Les masques distribués samedi n'étaient que quelques-uns des milliers que MaskBlocABQ a reçus gratuitement de l'organisation à but non lucratif Project N95.
Le groupe local a déjà distribué 15 000 masques à des personnes et à des organisations du Nouveau-Mexique qui les porteront et les distribueront aux communautés qu'elles soutiennent.
Self Serve, un magasin d'Albuquerque, s'est porté volontaire pour être le point de collecte des masques. Le magasin offre également des masques gratuits par le biais d'un point de distribution donnant directement sur la rue.
L'emplacement central du magasin et l'enthousiasme des employé·es à faire ce travail en font un bon point de distribution, dit Kristen Fox, membre de MaskBlocABQ qui s'est jointe à la distribution samedi.
MaskBlocABQ dispose également d'un formulaire de demande qui permet d'organiser une livraison à toute personne ayant besoin de masques.
Ce travail donne à Fox l'espoir que les gens recommencent à se masquer, et que celleux qui ont continué à le faire depuis le début soient prêt·es à le faire plus publiquement et à aider à distribuer des masques.
Qui sont les plus laissé·es pour compte par la pandémie ?
MaskBlocABQ est un groupe anticapitaliste qui cherche à sensibiliser les gens à la pandémie en cours, alors que le gouvernement, les entreprises et les médias complices déclarent qu'elle est terminée. Le groupe n'a ni chef ni hiérarchie.
Debbie Cox, membre du groupe, était atteinte d'une maladie chronique avant le début de la pandémie.
"Maintenant qu'il n'y a plus de masques dans les lieux de soins, j'essaie de peser le pour et le contre entre retarder des soins de santé vitaux et de routine et attraper le COVID à l'hôpital", a déclaré Debbie Cox. Debbie Cox et d'autres membres du Mask Bloc disent que son expérience n'est qu'un exemple d'un problème beaucoup plus vaste qui touche un grand nombre des personnes les plus laissées pour compte - mais aussi reliées entre elles - par la pandémie : Les Noir·es et les Indigènes, les personnes handicapées, les malades chroniques, les homosexuel·les et les trans, ainsi que les familles cliniquement vulnérables qui restent à l'écart des écoles.

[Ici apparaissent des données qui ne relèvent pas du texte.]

(** X10. Once a request has been answered 429, repeating it at the same
    clock reading changes nothing: each repetition is answered 429 and
    the store stays exactly as the first answer left it. *)
Theorem rejection_idempotent (buckets : gmap string Bucket) (req : Request)
    (now : Q) (n : nat) :
  proceeds (snd (tokenBucket buckets req now)) = false ->
  serve (fst (tokenBucket buckets req now)) (repeat (req, now) n)
    = (fst (tokenBucket buckets req now), repeat tooManyRequests n).
Proof.
  unfold tokenBucket. rewrite tokenBucketAt_unfold. cbn [fst snd].
  set (r := refill (bucketFor buckets (clientKey req) now) now).
  intros Hrej. apply rejected_inv in Hrej as [Hc Hlt]. rewrite Hc. cbn [fst].
  assert (Hnow : now <= last r) by apply refill_reaches_now.
  induction n as [|n IH].
  - reflexivity.
  - cbn [repeat]. rewrite serve_cons.
    rewrite (tokenBucket_no_refill _ _ _ r) by (apply lookup_insert_eq || exact Hnow).
    rewrite Hc. cbn [fst snd]. rewrite insert_insert_eq, IH. reflexivity.
Qed.

Lemma rejection_idempotent_witness :
  serve (fst (tokenBucket {[ "k" := {| tokens := 0; last := 1000 |} ]}
                (fromIp "k") 1050))
        (repeat (fromIp "k", 1050) 3)
  = (fst (tokenBucket {[ "k" := {| tokens := 0; last := 1000 |} ]}
            (fromIp "k") 1050),
     repeat tooManyRequests 3).
Proof.
  apply (rejection_idempotent {[ "k" := {| tokens := 0; last := 1000 |} ]}
           (fromIp "k") 1050 3).
  vm_compute. reflexivity.
Defined.

(** ** The resolver on its own, and what keys mean for the limiter *)

(** X6. [getKey] by itself does not always return a usable string: it
    returns a falsy value (the raw [socket.remoteAddress], [undefined] or
    empty) exactly when no source resolves, and otherwise the key the
    middleware uses. *)
Theorem getKey_unresolved (req : Request) :
  getKey req = (if unresolved req then remoteAddress req else Some (clientKey req)) /\
  truthy (getKey req) = negb (unresolved req).
Proof.
  destruct req as [[[|c1 s1]|] [[|c2 s2]|] [[|c3 s3]|]]; split; reflexivity.
Qed.

Lemma unresolved_anon (req : Request) :
  unresolved req = true -> clientKey req = "anon".
Proof.
  destruct req as [[[|c1 s1]|] [[|c2 s2]|] [[|c3 s3]|]];
    try discriminate; reflexivity.
Qed.

Lemma serve_snoc (calls : list (Request * Q)) (req : Request) (now : Q)
    (buckets : gmap string Bucket) :
  serve buckets (calls ++ [(req, now)])
  = (fst (tokenBucket (fst (serve buckets calls)) req now),
     snd (serve buckets calls)
       ++ [snd (tokenBucket (fst (serve buckets calls)) req now)]).
Proof.
  revert buckets. induction calls as [|[r t] rest IH]; intros buckets.
  - simpl. now destruct (tokenBucket buckets req now).
  - rewrite <- app_comm_cons, !serve_cons, IH. reflexivity.
Qed.

(** X7. Requests for which no source of identity resolves all draw on the
    one bucket of ["anon"]: the middleware treats any two of them alike,
    and once 50 such requests have emptied a new ["anon"] bucket, the
    next one at that clock reading is answered 429 even if it comes from
    a different request. *)
Theorem anonymous_share_bucket (buckets : gmap string Bucket)
    (req1 req2 : Request) (now : Q) :
  unresolved req1 = true ->
  unresolved req2 = true ->
  buckets !! "anon" = None ->
  (forall store t, tokenBucket store req1 t = tokenBucket store req2 t) /\
  map proceeds (snd (serve buckets (repeat (req1, now) 50 ++ [(req2, now)])))
    = repeat true 50 ++ [false].
Proof.
  intros H1 H2 Hfresh.
  assert (K1 := unresolved_anon _ H1). assert (K2 := unresolved_anon _ H2).
  assert (Hsame : forall store t, tokenBucket store req1 t = tokenBucket store req2 t).
  { intros store t. unfold tokenBucket. now rewrite K1, K2. }
  split; [exact Hsame|].
  rewrite serve_snoc, <- Hsame, <- serve_snoc, <- repeat_cons.
  change ((req1, now) :: repeat (req1, now) 50)
    with ((req1, now) :: repeat (req1, now) (49 + 1)).
  rewrite <- K1 in Hfresh.
  rewrite serve_cons, (tokenBucket_fresh _ _ _ Hfresh). cbn [fst snd].
  destruct (burst req1 now 1 49
              (<[clientKey req1 := {| tokens := CAPACITY - cost; last := now |}]> buckets)
              {| tokens := CAPACITY - cost; last := now |}) as [H _].
  - apply lookup_insert_eq.
  - reflexivity.
  - simpl. lra.
  - rewrite map_cons, H. reflexivity.
Qed.

Lemma anonymous_share_bucket_witness :
  let req1 := {| ip := None; x_forwarded_for := None; remoteAddress := None |} in
  let req2 := {| ip := Some EmptyString; x_forwarded_for := None;
                 remoteAddress := Some EmptyString |} in
  (forall store t, tokenBucket store req1 t = tokenBucket store req2 t) /\
  map proceeds (snd (serve ∅ (repeat (req1, 0) 50 ++ [(req2, 0)])))
    = repeat true 50 ++ [false].
Proof.
  apply (anonymous_share_bucket ∅
           {| ip := None; x_forwarded_for := None; remoteAddress := None |}
           {| ip := Some EmptyString; x_forwarded_for := None;
              remoteAddress := Some EmptyString |} 0).
  - reflexivity.
  - reflexivity.
  - vm_compute. reflexivity.
Defined.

Le message de MaskBlocABQ n'est pas un message sombre et pessimiste, mais plutôt une vision de la façon dont les choses pourraient être différentes et fondées sur une compréhension radicale de la coopération, semblable aux projets décrits dans le livre "Let This Radicalize You" des auteures-activistes Kelly Hayes et Mariame Kaba.
"Pour résister à l'érosion de l'empathie, nous devons inviter les gens à participer à des actes de soin, de défense et de secour mutuel", écrivent Mmes Hayes et Kaba. "Nous devons normaliser les actes d'entraide au milieu de la crise quotidienne du capitalisme et intégrer ces mécanismes dans notre travail d'organisation au niveau du terrain."
Le groupe souhaite également aider les personnes qui n'ont pas les moyens de consacrer du temps à la recherche d'informations sur la pandémie en cours, ou de dépenser de l'argent pour des équipements de protection individuelle, des purificateurs d'air ou d'autres moyens de rester en sécurité, avec par exemple des services de distribution à domicile.
Le COVID est souvent considéré comme un risque seulement pour les personnes handicapées, nous dit Kristen Fox. Si le groupe souhaite mettre au centre la justice pour toutes les personnes handicapées, il insiste également sur le fait que le COVID représente un danger pour tout le monde.
"Il s'agit aussi bien d'une question de sécurité sur le lieu de travail et d'une question de droit du travail".